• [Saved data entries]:
%%

(* ===== verification/PayRecord.v ===== *)
(** Recording a payment (record.go, webhook.go, offline.go, archived.go): it
    settles its order, or becomes a case, in one transaction. *)
From Stdlib Require Import ZArith QArith Lqa Lia.
From stdpp Require Import base tactics list gmap strings sorting relations.
From S2P Require Import Prelude Safety Decimal GoString Money GoTime LedgerTypes LedgerFacts Ledger LedgerInv LedgerOps Promo PromoThms.
From S2P Require Import Period OrderAmounts Proration SubTypes SubStore SubFacts Subscription OrderStore OrderFlow OrderInv OrderLife OrderHistory.
From S2P Require Import PayStore PayFlow PayInv PayOps.
#[local] Open Scope string_scope.
#[local] Open Scope Z_scope.

(** * A payment among the others *)

Section Insertion.
Context `{DL : DecimalLib}.
Abbreviation book_of := (gmap uuid order_row).

(** The tables with a payment just inserted. *)
Definition recorded (x : payment_row) (p : pay) : pay := set_payments (λ l, l ++ [x])%list (bumped p).
(** A payment that still needs its case. *)
Definition owed (O : book_of) (x : payment_row) (P : list payment_row) (C : list case_row) : Prop :=
  ∀ c, lc_PaymentID c = pm_ID x → settled_once O P (C ++ [c]).

Lemma recorded_ok (K K' : list payment_row → list case_row → Prop) pend O s x p : pay_ok K pend O s p → payment_good O x →
  pm_ID x = pay_next p → payment_key x ∉ map payment_key (payments p) →
  (K (payments p) (cases p) → K' (payments p ++ [x])%list (cases p)) → pay_ok K' pend O s (recorded x p).
Proof.
  intros Hp Hx Ei Hk HK. destruct (bumped_keeps _ _ _ _ _ Hp) as [B1 _ B3 B4 _]. destruct Hp as [_ H2 _ _ H5]. split; simpl; auto.
  - by apply payments_ok_add.
  - eapply cases_ok_mono; [exact B3| |done|done]. intros y Hy. apply elem_of_app. by left.
Qed.
Lemma recorded_owed pend O s x p : pay_ok (settled_once O) pend O s p → payment_good O x → pm_ID x = pay_next p →
  payment_key x ∉ map payment_key (payments p) → pay_ok (owed O x) pend O s (recorded x p).
Proof.
  intros Hp Hx Ei Hk. eapply recorded_ok; [done..|]. intros HK c Hc. apply settled_once_case; [done|done|].
  intros (y & E & Hy)%list_elem_of_fmap. pose proof (mk_fresh _ _ _ (yk_payments _ _ _ _ _ Hp) _ Hy). lia.
Qed.

(** Its case, in suspense. *)
Lemma cased_ok pend O s s' x c p : pay_ok (owed O x) pend O s p → x ∈ payments p → case_good (payments p) c → in_suspense c = true →
  lc_PaymentID c = pm_ID x → lc_ID c = pay_next p → lc_PaymentID c ∉ map lc_PaymentID (cases p) → (s' == s + val (lc_Amount c))%Q →
  pay_ok (settled_once O) pend O s' (set_cases (λ l, l ++ [c])%list (bumped p)).
Proof.
  intros Hp Hx Hc Hi Ec Ei Hn Hs. destruct (bumped_keeps _ _ _ _ _ Hp) as [B1 B2 _ B4 B5]. destruct Hp as [_ _ H3 _ H5].
  split; simpl; try done; [|by apply H5]. eapply cases_ok_add; [exact H3|done..|]. unfold open_part. by rewrite Hi.
Qed.
Lemma cased_grows f p : pay_grows p (set_cases (λ l, l ++ f)%list (bumped p)).
Proof. split; simpl; [done|done|apply cases_life_app]. Qed.
Lemma recorded_grows x p : pay_grows p (recorded x p).
Proof. split; simpl; [done|by eexists|done]. Qed.

(** An intent marked as paid is in progress no more. *)
Lemma markOwnIntent_closes K pend O s it p p' x i : pay_ok K pend O s p → it = Some x → x ∈ intents p → markOwnIntent it p = (Ok (), p') →
  i ∈ intents p' → it_ID i = it_ID x → is_active i = false.
Proof.
  intros Hp -> Hx H Hi Ei. unfold markOwnIntent in H. destruct (String.eqb (it_Status x) IntentRequiresAction) eqn:Ea.
  - unfold markIntentSucceeded in H. apply bind_Ok in H as (b & p1 & H1 & H). injection H as <-. apply one_row_Ok in H1 as (n & H1 & _).
    apply update_intents_Ok in H1 as (-> & _). apply upd_in in Hi as (j & Hj & ->). destruct (_ && _) eqn:Eh; [done|].
    rewrite Ei, N.eqb_refl in Eh. exact Eh.
  - injection H as <-. assert (i = x) as ->; [|exact Ea].
    pose proof (ik_ids _ _ _ (yk_intents _ _ _ _ _ Hp)) as Hn. by eapply (NoDup_map_inj it_ID).
Qed.
End Insertion.

(** * The money of a payment its order does not take *)

Section Late.
Context `{DL : DecimalLib} {Y : Type}.
Abbreviation book_of := (gmap uuid order_row).
Abbreviation at_rest O l p := (pay_ok (settled_once O) None O (bal l suspense_key) p).

(** The payment a report is about. *)
Definition pays_for (i : recordInput) (oid uid : uuid) (sc : dec) (x : payment_row) : Prop :=
  pm_OrderID x = oid ∧ pm_UserID x = uid ∧ pm_Amount x = ri_Amount i ∧ pm_Surcharge x = sc.

Lemma quarantine_pays F who k evID i kind status it oid uid no x sc O l p (y : Y) r c l' p' y' :
  good l → pay_ok (owed O x) (Some evID) O (bal l suspense_key) p → x ∈ payments p → pays_for i oid uid sc x →
  quarantine F who k evID i kind status it oid uid no (pm_ID x) sc (l, (p, y)) = (Ok (r, c), (l', (p', y'))) →
  at_rest O l' p' ∧ pay_grows p p' ∧ good l' ∧ holds l' = holds l ∧ c ∈ cases p' ∧ payments p' = payments p ∧
  cases p' = (cases p ++ [c])%list ∧ lc_PaymentID c = pm_ID x ∧ r = mkResult true false false (pm_ID x) kind (lc_SuspenseTxn c) ∧
  in_suspense c = true.
Proof.
  intros Hg Hp Hx (X1 & X2 & X3 & X4) H.
  destruct (quarantine_Ok _ _ _ _ _ _ _ _ _ _ _ _ _ _ _ _ _ _ _ _ _ Hg H) as (_ & G & Eh & Es & txn & p2 & b & Ec & Er & Hck & Hn & H2 & p3 & H3 & ->).
  assert (Hc : pay_ok (settled_once O) (Some evID) O (bal l' suspense_key) (set_cases (λ l, l ++ [c])%list (bumped p))).
  { eapply cased_ok; [exact Hp|exact Hx| |by rewrite Ec..|done|].
    - split; [done|]. rewrite Ec. exists x. simpl. rewrite dec_sub_val, X3, X4. by split_and!.
    - rewrite Es, Ec. simpl. rewrite dec_sub_val. reflexivity. }
  destruct (markOwnIntent_keeps _ _ _ _ _ _ _ Hc H2) as (K2 & L2 & g & E2).
  pose proof (FinishEvent_keeps _ _ _ eventProcessed _ _ _ _ _ _ K2 ltac:(done) H3) as K3. apply FinishEvent_Ok in H3 as [H3 _].
  assert (EC : cases p3 = (cases p ++ [c])%list) by (by rewrite H3, E2).
  split_and!; try done.
  - by apply audited_keeps.
  - assert (E3 : intents (add_pay_audit ("payment.quarantined", pm_ID x) p3) = intents p2) by (by rewrite H3).
    split; rewrite ?E3; simpl; [exact L2|by rewrite H3, E2|rewrite EC; apply cases_life_app].
  - simpl. rewrite EC. apply elem_of_app. right. by constructor.
  - by rewrite H3, E2.
  - by rewrite Ec.
  - by rewrite Er, Ec.
  - by rewrite Ec.
Qed.

(** A case of the tables, applied. *)
Lemma applyLateCase_pays who k c reason O l p (y : Y) t l' p' y' : good l → at_rest O l p → c ∈ cases p →
  applyLateCase who k c reason (l, (p, y)) = (Ok t, (l', (p', y'))) →
  at_rest O l' p' ∧ pay_grows p p' ∧ good l' ∧ holds l' = holds l.
Proof.
  intros Hg Hp Hc H. destruct (applyLateCase_Ok _ _ _ _ _ _ _ _ _ _ _ Hg H) as (_ & G & Eh & Es & _ & Hh & Hck & _ & ->).
  apply hits_one in Hh as (d & Hd & Hh). destruct (case_hit_true _ _ Hh) as [Ed _].
  assert (d = c) as -> by (eapply (NoDup_map_inj lc_ID); [apply (yk_cases _ _ _ _ _ Hp)|done..]).
  split_and!; try done.
  - apply audited_keeps. destruct Hp as [H1 H2 H3 H4 H5]. split; simpl; try done; [|by apply settled_once_apply].
    by eapply cases_ok_apply.
  - split; simpl; [done|done|apply cases_life_apply].
Qed.

(** The payment of an archived plan, to the user's balance at once. *)
Lemma settle_archived_pays F who k evID i kind st0 it oid uid no x sc st O l p (y : Y) l' p' y' :
  good l → pay_ok (owed O x) (Some evID) O (bal l suspense_key) p → x ∈ payments p → pays_for i oid uid sc x →
  settle_archived F who k evID i kind st0 it oid uid no (pm_ID x) sc st (l, (p, y)) = (Ok (), (l', (p', y'))) →
  at_rest O l' p' ∧ pay_grows p p' ∧ good l' ∧ holds l' = holds l.
Proof.
  intros Hg Hp Hx Hf H. unfold settle_archived in H. cbv zeta in H. apply bind_Ok in H as ([r c] & [l1 [p1 y1]] & H1 & H).
  destruct (quarantine_pays _ _ _ _ _ _ _ _ _ _ _ _ _ _ _ _ _ _ _ _ _ _ Hg Hp Hx Hf H1) as (R1 & G1 & L1 & E1 & Hc & _).
  apply bind_Ok in H as (t & [l2 [p2 y2]] & H2 & H). injection H as <- <- <-.
  destruct (applyLateCase_pays _ _ _ _ _ _ _ _ _ _ _ _ L1 R1 Hc H2) as (R2 & G2 & L2 & E2).
  split_and!; [done|by etrans|done|congruence].
Qed.
End Late.

(** * Recording *)

Section Recording.
Context `{DL : DecimalLib} {Y : Type} (B : OrderEnv Y) (providers : gset uuid).
Abbreviation X := (pay * Y)%type.
Abbreviation WM := (M (world X) oerr).
Abbreviation W := (wired B).
Abbreviation trades := (keeps (E := oerr) (shop_ok B) shop_lives).

(** What other modules do when an order is paid: entries in the ledger, away
    from the holds and from the account of late payments. *)
Definition modest {Z A} (m : M (ledger * Z) oerr A) : Prop :=
  ∀ l z a l' z', good l → m (l, z) = (Ok a, (l', z')) → good l' ∧ holds l' = holds l ∧ still l l'.
Hypothesis hook_modest : ∀ hook o, OnOrderPaid B = Some hook → modest (hook o).

Lemma wired_hook hook o l p (y : Y) a l' p' y' : OnOrderPaid W = Some hook → good l →
  hook o (l, (p, y)) = (Ok a, (l', (p', y'))) → good l' ∧ holds l' = holds l ∧ still l l' ∧ p' = p.
Proof.
  simpl. destruct (OnOrderPaid B) as [h|] eqn:Eh; [|done]. intros [= <-] Hg ([l1 y1] & H & E)%zoom_Ok. simpl in H, E.
  injection E as -> -> _. destruct (hook_modest _ _ eq_refl _ _ _ _ _ Hg H) as (? & ? & ?). done.
Qed.
Lemma wired_hook_posts hook o : OnOrderPaid W = Some hook → posts_only (hook o).
Proof. intros Eh l [p y] a l' [p' y'] Hg H. destruct (wired_hook _ _ _ _ _ _ _ _ _ Eh Hg H) as (? & ? & _). done. Qed.
Lemma wired_hook_calm hook o : OnOrderPaid W = Some hook → keeps (E := oerr) (calm_I (Y := Y)) (calm_R (Y := Y)) (hook o).
Proof.
  intros Eh [l [p y]] a [l' [p' y']] Hg H. destruct (wired_hook _ _ _ _ _ _ _ _ _ Eh Hg H) as (? & _ & ? & ->). done.
Qed.

(** A settled order, among the others. *)
Record settles (w w' : world X) (id : uuid) (amount : dec) : Prop := {
  se_world : world_ok W w';
  se_lives : lives w w';
  se_calm : calmly w w';
  se_order : ∃ o o', orders (w_book w) !! id = Some o ∧ orders (w_book w') !! id = Some o' ∧ od_Status o = StatusPending ∧
    IsPositive (od_Payable o) = true ∧ Equal amount (od_Payable o) = true ∧ fulfilled_from o o';
  se_rest : ∀ j, j ≠ id → orders (w_book w') !! j = orders (w_book w) !! j;
}.
Lemma SettlePayment_settles who k si w w' : world_ok W w → SettlePayment W who k si w = (Ok (), w') →
  settles w w' (si_OrderID si) (si_Amount si).
Proof.
  intros Hw H. destruct (SettlePayment_lively W wired_hook_posts _ _ _ _ _ _ Hw H) as [Hw' Hl].
  destruct (SettlePayment_calm W wired_hook_calm _ _ _ _ _ _ (ck_ledger _ _ (proj1 Hw)) H) as [_ Hc].
  destruct (SettlePayment_Ok W wired_hook_posts _ _ _ _ _ Hw H) as (o & o' & v & Ho & Es & Hp & Ha & F & Ev & _ & [_ Hb Eb]).
  split; try done.
  - exists o, o'. split_and!; try done. change (orders (w_book w') !! si_OrderID si) with (v_order (viewOf (si_OrderID si) w')).
    by rewrite Eb.
  - intros j Hj. specialize (Hb j Hj). by injection Hb as -> _ _ _.
Qed.
Lemma settles_settlements w w' id amount : settles w w' id amount →
  settlements (orders (w_book w)) id = 0%nat ∧ settlements (orders (w_book w')) id = 1%nat ∧
  (∀ j, j ≠ id → settlements (orders (w_book w')) j = settlements (orders (w_book w)) j).
Proof.
  intros [_ _ _ (o & o' & Ho & Ho' & Es & Hp & _ & Ef & Et & _) Hr]. split_and!.
  - unfold settlements. by rewrite Ho, Es.
  - unfold settlements. rewrite Ho', Ef. destruct (terms_facts _ _ Et) as (_ & -> & _). by rewrite Hp.
  - intros j Hj. unfold settlements. by rewrite Hr.
Qed.

(** The target of a report: its order's user, and for an online one the exact
    amount due. *)
Record aimed (w : world X) (i : recordInput) (it : option intent_row) (oid uid : uuid) (sc : dec) : Prop := {
  am_user : ∀ o, orders (w_book w) !! oid = Some o → uid = od_UserID o;
  am_due : ri_Offline i = None → ∀ o, orders (w_book w) !! oid = Some o → (val (ri_Amount i) - val sc == val (od_Payable o))%Q;
  am_own : ∀ x, it = Some x → x ∈ intents (tabs w);
}.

%%

• [TASK]:
For this exercise, please output exactly the lines above starting at the line with "M (ledger *" and ending at the line with "Lemma wired_hook_posts hook", ends included.

• [TASK RESPONSE]:
Definition modest {Z A} (m : M (ledger * Z) oerr A) : Prop :=
  ∀ l z a l' z', good l → m (l, z) = (Ok a, (l', z')) → good l' ∧ holds l' = holds l ∧ still l l'.
Hypothesis hook_modest : ∀ hook o, OnOrderPaid B = Some hook → modest (hook o).

Lemma wired_hook hook o l p (y : Y) a l' p' y' : OnOrderPaid W = Some hook → good l →
  hook o (l, (p, y)) = (Ok a, (l', (p', y'))) → good l' ∧ holds l' = holds l ∧ still l l' ∧ p' = p.
Proof.
  simpl. destruct (OnOrderPaid B) as [h|] eqn:Eh; [|done]. intros [= <-] Hg ([l1 y1] & H & E)%zoom_Ok. simpl in H, E.
  injection E as -> -> _. destruct (hook_modest _ _ eq_refl _ _ _ _ _ Hg H) as (? & ? & ?). done.
Qed.
Lemma wired_hook_posts hook o : OnOrderPaid W = Some hook → posts_only (hook o).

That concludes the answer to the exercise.